Satya Nadella recounts how the culture at Microsoft was overhauled

Harichandan Arakali
Published: Oct 25, 2017 06:37:38 AM IST
Updated: Oct 24, 2017 02:02:35 PM IST


One way to read Satya Nadella’s book Hit Refresh—The Quest to Rediscover Microsoft’s Soul and Imagine a Better Future For Everyone is to jump straight to page 195, where starts the chapter titled ‘The future of humans and machines’.

But do ensure you go back and read about the captain in school who took a faltering Nadella off for an over, but brought him right back to see him take seven wickets, and the lesson Nadella learnt from that incident about the importance of empathy in good leadership. That lesson—along with everything else he picked up about respecting people—informs his views today on how we should build AI (Artificial Intelligence), and the role Microsoft must play in that effort.

Much of the book reads like what it is: A recounting of the Microsoft CEO’s thoughts on the most important aspects related to, what was essentially, an overhaul of the culture at one of America’s best-known technology companies.

It is a sort of corporate manifesto for the new Microsoft.

The book is co-authored by Greg Shaw, a Seattle-based writer, who has researched cricket in America, and Jill Tracie Nichols, CEO of Tracie Group, a marketing and communications consultancy, also from Seattle.

Where the book scores is when Nadella talks about his personal life, and how that influenced his work. Especially when he writes about his parents, wife Anu and their two daughters and son. “I missed Anu,” he says simply at one point, on his early working years in the US. He fixed that by giving up his Green Card and switching to H-1B, which made it easier to bring her to the US under the US immigration rules at the time.

There were deeply personal and extremely painful lessons too, right at the beginning of Nadella’s career at Microsoft, when his son Zain was born with cerebral palsy. He credits Anu—an architect by training, who gave up her career to care for their son—with pulling him out of the trap of self-pity by helping him put himself into Zain’s shoes.

An anecdote about three high school students building a program that helped Zain select his own music hints at the idea—always hovering close by—that technology can make a difference when it is infused with empathy.

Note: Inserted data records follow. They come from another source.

Definition to_literal (python_val : list JSON) (python_type : PyType)
    (expected : LiteralType) : M Literal :=
  remote_path ← FlyteFile.new_remote_file;
  fp ← FlyteFile.open_w remote_path;
  empty ← write_loop (jsonlines.mkWriter fp) python_val true;
  if (empty : bool) then raise (ValueError [Text "The iterator is empty."])
  else
    let meta := mkBlobMetadata (BlobType.mk JSON_ITERATOR_FORMAT BlobType.SINGLE) in
    mret (Literal_scalar (Scalar_blob (mkBlob meta remote_path))).

(** [lv.scalar.blob.uri]: reading an attribute of [None] raises
    [AttributeError]. *)
Definition lv_scalar_blob_uri (lv : Literal) : exn + string :=
  match scalar lv with
  | None => inl AttributeError
  | Some s => match scalar_blob s with
              | None => inl AttributeError
              | Some b => inr (uri b)
              end
  end.

Definition to_python_value (lv : Literal) (expected_python_type : PyType)
    : M JSONIterator.t :=
  match lv_scalar_blob_uri lv with
  | inl AttributeError =>
      raise (TypeTransformerFailedError
               [Text "Cannot convert from "; ReprLiteral lv; Text " to ";
                ReprPyType expected_python_type])
  | inl e => raise e
  | inr uri =>
      fp ← fs_open_r uri;
      mret (JSONIterator.__init__ (jsonlines.Reader_of fp))
  end.

Definition guess_python_type (literal_type : LiteralType) : exn + PyType :=
  if match blob literal_type with
     | Some b =>
         bool_decide (BlobType.dimensionality b = BlobType.SINGLE)
         && bool_decide (BlobType.format b = JSON_ITERATOR_FORMAT)
     | None => false
     end
  then inr JSON_t
  else inl (ValueError [Text "Transformer "; ReprSelf;
                        Text " cannot reverse "; ReprLiteralType literal_type]).

End JSONIteratorTransformer.

(** What the loop of [to_literal] meets on a list of values: the exception
    of the first value the encoder refuses, if there is one, and the
    values written before it. *)
Fixpoint write_failure (sys : sys_limits) (python_val : list JSON) : option exn :=
  match python_val with
  | [] => None
  | json_val :: rest =>
      match json.dumps_error sys json_val with
      | Some e => Some e
      | None => write_failure sys rest
      end
  end.

Fixpoint written (sys : sys_limits) (python_val : list JSON) : list JSON :=
  match python_val with
  | [] => []
  | json_val :: rest =>
      match json.dumps_error sys json_val with
      | Some _ => []
      | None => json_val :: written sys rest
      end
  end.

(** The literal [to_literal] builds for the file at [path]. *)
Definition JSONL_blob (path : string) : Literal :=
  Literal_scalar
    (Scalar_blob
       (mkBlob (mkBlobMetadata (BlobType.mk "JSONL" BlobType.SINGLE)) path)).

(* ===================================================================== *)
(** ** Driving an iterator                                                *)
(* ===================================================================== *)

Module Drive.

(** [list(it)]: call [__next__] until [StopIteration]; any other exception
    leaves through. [None] when the fuel runs out first. *)
Fixpoint collect (fuel : nat) (it : JSONIterator.t)
    : option ((exn + list JSON) * JSONIterator.t) :=
  match fuel with
  | O => None
  | S n =>
      match JSONIterator.__next__ it with
      | (inr v, it') =>
          match collect n it' with
          | Some (inr vs, it'') => Some (inr (v :: vs), it'')
          | other => other
          end
      | (inl e, it') =>
          if is_StopIteration e then Some (inr [], it') else Some (inl e, it')
      end
  end.

(** The state of an iterator after [k] calls of [__next__]. *)
Fixpoint advance (k : nat) (it : JSONIterator.t) : JSONIterator.t :=
  match k with
  | O => it
  | S n => advance n (JSONIterator.__next__ it).2
  end.

(** The reader is closed only by [__next__], and only once the generator
    has finished. *)
Definition closed_only_when_done (it : JSONIterator.t) : Prop :=
  jsonlines.r_closed (JSONIterator._reader it) = true ->
  JSONIterator._reader_iter_done it = true.

End Drive.

(* ===================================================================== *)
(** ** TypeEngine: the registry                                           *)
(* ===================================================================== *)

(** Modelled from the spec: [flytekit.core.type_engine] is not in the
    sources at hand; only calls of [TypeEngine.register] and the dictionary
    [TypeEngine._REGISTRY], keyed by host type, are. The spec's registry
    holds entries [(host_type_key, transformer_instance, is_default)] keyed
    first by exact type, second by generic origin, with one wildcard slot;
    a later registration for an exact key replaces the earlier one except
    for protected built-ins marked non-overridable, and a registration
    conflict is not an error. [resolve] tries the exact type, then the
    generic origin, then the ancestors in method-resolution order, then the
    wildcard. *)
Module TypeEngine.

(** [TypeTransformer(name, t)] *)
Record TypeTransformer : Type := mkTypeTransformer {
  name : string;
  python_type : PyType
}.

Record entry : Type := mkEntry {
  transformer_instance : TypeTransformer;
  is_default : bool;
  non_overridable : bool
}.

Record Registry : Type := mkRegistry {
  _REGISTRY : gmap PyType entry;
  by_origin : gmap string entry;
  wildcard : option entry;
  mro : PyType -> list PyType
}.

Definition register (transformer : TypeTransformer) (r : Registry) : Registry :=
  let publish :=
    mkRegistry (<[python_type transformer := mkEntry transformer false false]>
                  (_REGISTRY r))
               (by_origin r) (wildcard r) (mro r) in
  match _REGISTRY r !! python_type transformer with
  | Some e => if non_overridable e then r else publish
  | None => publish
  end.

Definition unregister (host_type : PyType) (r : Registry) : Registry :=
  mkRegistry (delete host_type (_REGISTRY r)) (by_origin r) (wildcard r) (mro r).

(** A change made to the registry after the fact, and the exact key it
    touches. *)
Inductive change : Type :=
  | Register (transformer : TypeTransformer)
  | Unregister (host_type : PyType).

Definition change_key (c : change) : PyType :=
  match c with
  | Register transformer => python_type transformer
  | Unregister host_type => host_type
  end.

Definition apply_change (r : Registry) (c : change) : Registry :=
  match c with
  | Register transformer => register transformer r
  | Unregister host_type => unregister host_type r
  end.

Definition origin_of (host_type : PyType) : option string :=
  match host_type with
  | Class _ => None
  | Subscript origin _ => Some origin
  end.

Definition resolve (host_type : PyType) (r : Registry) : exn + TypeTransformer :=
  match _REGISTRY r !! host_type with
  | Some e => inr (transformer_instance e)
  | None =>
      match origin_of host_type ≫= (λ o, by_origin r !! o) with
      | Some e => inr (transformer_instance e)
      | None =>
          match head (omap (λ a, _REGISTRY r !! a) (mro r host_type)) with
          | Some e => inr (transformer_instance e)
          | None =>
              match wildcard r with
              | Some e => inr (transformer_instance e)
              | None => inl (UnsupportedTypeError host_type)
              end
          end
      end
  end.

End TypeEngine.

(** [JSONIteratorTransformer()] as its [__init__] builds it, and the
    registration that ends the module (line 110). *)
Definition JSONIteratorTransformer_instance : TypeEngine.TypeTransformer :=
  TypeEngine.mkTypeTransformer "JSON Iterator" Iterator_JSON.

Definition import_json_iterator (r : TypeEngine.Registry) : TypeEngine.Registry :=
  TypeEngine.register JSONIteratorTransformer_instance r.

(* ===================================================================== *)
(** ** Concrete contexts, literals and registries                         *)
(* ===================================================================== *)

Module Examples.

Definition raw_output (n : nat) : string := "s3://my-s3-bucket/data/" +:+ pretty n.

(** The limits of a CPython interpreter nobody has tuned. *)
Definition cpython_defaults : sys_limits := mkSysLimits 4300 1000.

Definition empty_storage : FlyteContext :=
  mkFlyteContext ∅ raw_output 0 cpython_defaults.

Definition one_file : FlyteContext :=
  mkFlyteContext {[ "s3://my-s3-bucket/data/0" := [JInt 1] ]} raw_output 1
                 cpython_defaults.

Definition two_lines : FlyteContext :=
  mkFlyteContext {[ "s3://my-s3-bucket/data/0" := [JInt 1; JStr "a"] ]} raw_output 1
                 cpython_defaults.


Definition dangling : Literal := JSONL_blob "s3://my-s3-bucket/data/missing".

(** [Literal(scalar=Scalar(primitive=Primitive(integer=10)))], as in
    tests/flytekit/unit/core/test_list.py. *)
Definition ten : Literal :=
  Literal_scalar (Scalar_primitive (mkPrimitive (Some 10%Z) None None)).

Definition records : list JSON :=
  [JDict [("a", JStr "b")]; JList [JInt 1; JNone]; JInt 2].

(** [MyIntAsyncTransformer] of test_list.py, and a second transformer for
    the same host type. *)
Definition MyInt : PyType := Class "MyInt".

Definition MyIntAsyncTransformer : TypeEngine.TypeTransformer :=
  TypeEngine.mkTypeTransformer "MyAsyncInt" MyInt.

Definition MyIntOverride : TypeEngine.TypeTransformer :=
  TypeEngine.mkTypeTransformer "MyIntOverride" MyInt.

Definition no_transformers : TypeEngine.Registry :=
  TypeEngine.mkRegistry ∅ ∅ None (fun _ => []).

(** A registry whose default set holds a built-in for [int] that is marked
    non-overridable, and a transformer that wants the same key. *)
Definition builtin_int : TypeEngine.entry :=
  TypeEngine.mkEntry (TypeEngine.mkTypeTransformer "int" (Class "int")) true true.

Definition defaults : TypeEngine.Registry :=
  TypeEngine.mkRegistry {[ Class "int" := builtin_int ]} ∅ None (fun _ => []).

Definition int_override : TypeEngine.TypeTransformer :=
  TypeEngine.mkTypeTransformer "PluginInt" (Class "int").

(** A third transformer for [MyInt]. *)
Definition MyIntThird : TypeEngine.TypeTransformer :=
  TypeEngine.mkTypeTransformer "MyIntThird" MyInt.

End Examples.

(* ===================================================================== *)
(** ** tests/flytekit/unit/core/test_list.py: MyInt and its transformer   *)
(* ===================================================================== *)

Module TestList.

(** [MyInt(x)]: [val] is what the constructor was given, an [int], or
    [None] when [async_to_python_value] builds it from a primitive that
    holds no integer. *)
Record MyInt : Type := mkMyInt { val : option Z }.

(** What a [MyInt] may be compared with: another [MyInt], or a value of
    some other class. *)
Inductive PyObject : Type :=
  | Obj_MyInt (m : MyInt)
  | Obj_JSON (j : JSON).

(** [MyInt.__eq__] (lines 24-27) *)
Definition __eq__ (self : MyInt) (other : PyObject) : bool :=
  match other with
  | Obj_MyInt o => bool_decide (val o = val self)
  | Obj_JSON _ => false
  end.

(** [MyIntAsyncTransformer] (lines 30-58). A coroutine is the value it
    returns once awaited; printing and sleeping leave no trace in it. *)
Module MyIntAsyncTransformer.

Definition get_literal_type (t : PyType) : LiteralType :=
  LiteralType_simple INTEGER.

Definition async_to_literal (python_val : MyInt) (python_type : PyType)
    (expected : LiteralType) : Literal :=
  Literal_scalar (Scalar_primitive (mkPrimitive (val python_val) None None)).

(** [lv.scalar.primitive.integer]: nothing catches the [AttributeError]. *)
Definition async_to_python_value (lv : Literal) (expected_python_type : PyType)
    : exn + MyInt :=
  match scalar lv with
  | None => inl AttributeError
  | Some s => match primitive s with
              | None => inl AttributeError
              | Some p => inr (mkMyInt (integer p))
              end
  end.

Definition guess_python_type (literal_type : LiteralType) : PyType :=
  Class "MyInt".

End MyIntAsyncTransformer.

End TestList.

(* ===================================================================== *)
(** * Properties                                                          *)
(* ===================================================================== *)

(** ** Encoding: what [to_literal] returns and what it leaves in storage  *)

Section Encode.
Import JSONIteratorTransformer.

Lemma set_file_access_id ctx : set_file_access (file_access ctx) ctx = ctx.
Proof. by destruct ctx. Qed.


Lemma written_all sys (python_val : list JSON) :
  write_failure sys python_val = None -> written sys python_val = python_val.
Proof.
  induction python_val as [| v rest IH]; [done |]. cbn.
  destruct (json.dumps_error sys v); [discriminate |]. intros Hrest. by rewrite IH.
Qed.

When he was chosen to lead Microsoft in February 2014, he was an “unlikely CEO”, he says. He has, however, successfully led the company from a place that engendered antagonism among top teams—caricatured in a now-famous cartoon showing them pointing guns at each other—to one that wants to champion empathy and infuse that spirit into all its work.

It certainly wasn’t easy: Some 20,000 job cuts resulted as Nadella changed Microsoft, of which 18,000 were at Nokia, acquired by his predecessor Steve Ballmer. That the company’s value has risen by more than $250 billion on Nadella’s watch helps, perhaps, the cynic might say. But it’s hard to not believe that Nadella’s efforts are genuine.

The book also tackles some of the biggest questions that need answers as technological advancement accelerates exponentially, and brings its own challenges. Possibly that chapter on AI could have been titled as ‘Machines and the future of humans’ instead. Nadella doesn’t have the answers, although he does have some well-thought-through ideas about how we could reach those answers and what they might just be.


Hit Refresh—The Quest to Rediscover Microsoft’s Soul and Imagine a Better Future For Everyone
Authors: Satya Nadella with Greg Shaw and Jill Tracie Nichols
Publisher: Harper Business
Price:
₹419
Pages: 288


(This story appears in the 27 October, 2017 issue of Forbes India. To visit our Archives, click here.)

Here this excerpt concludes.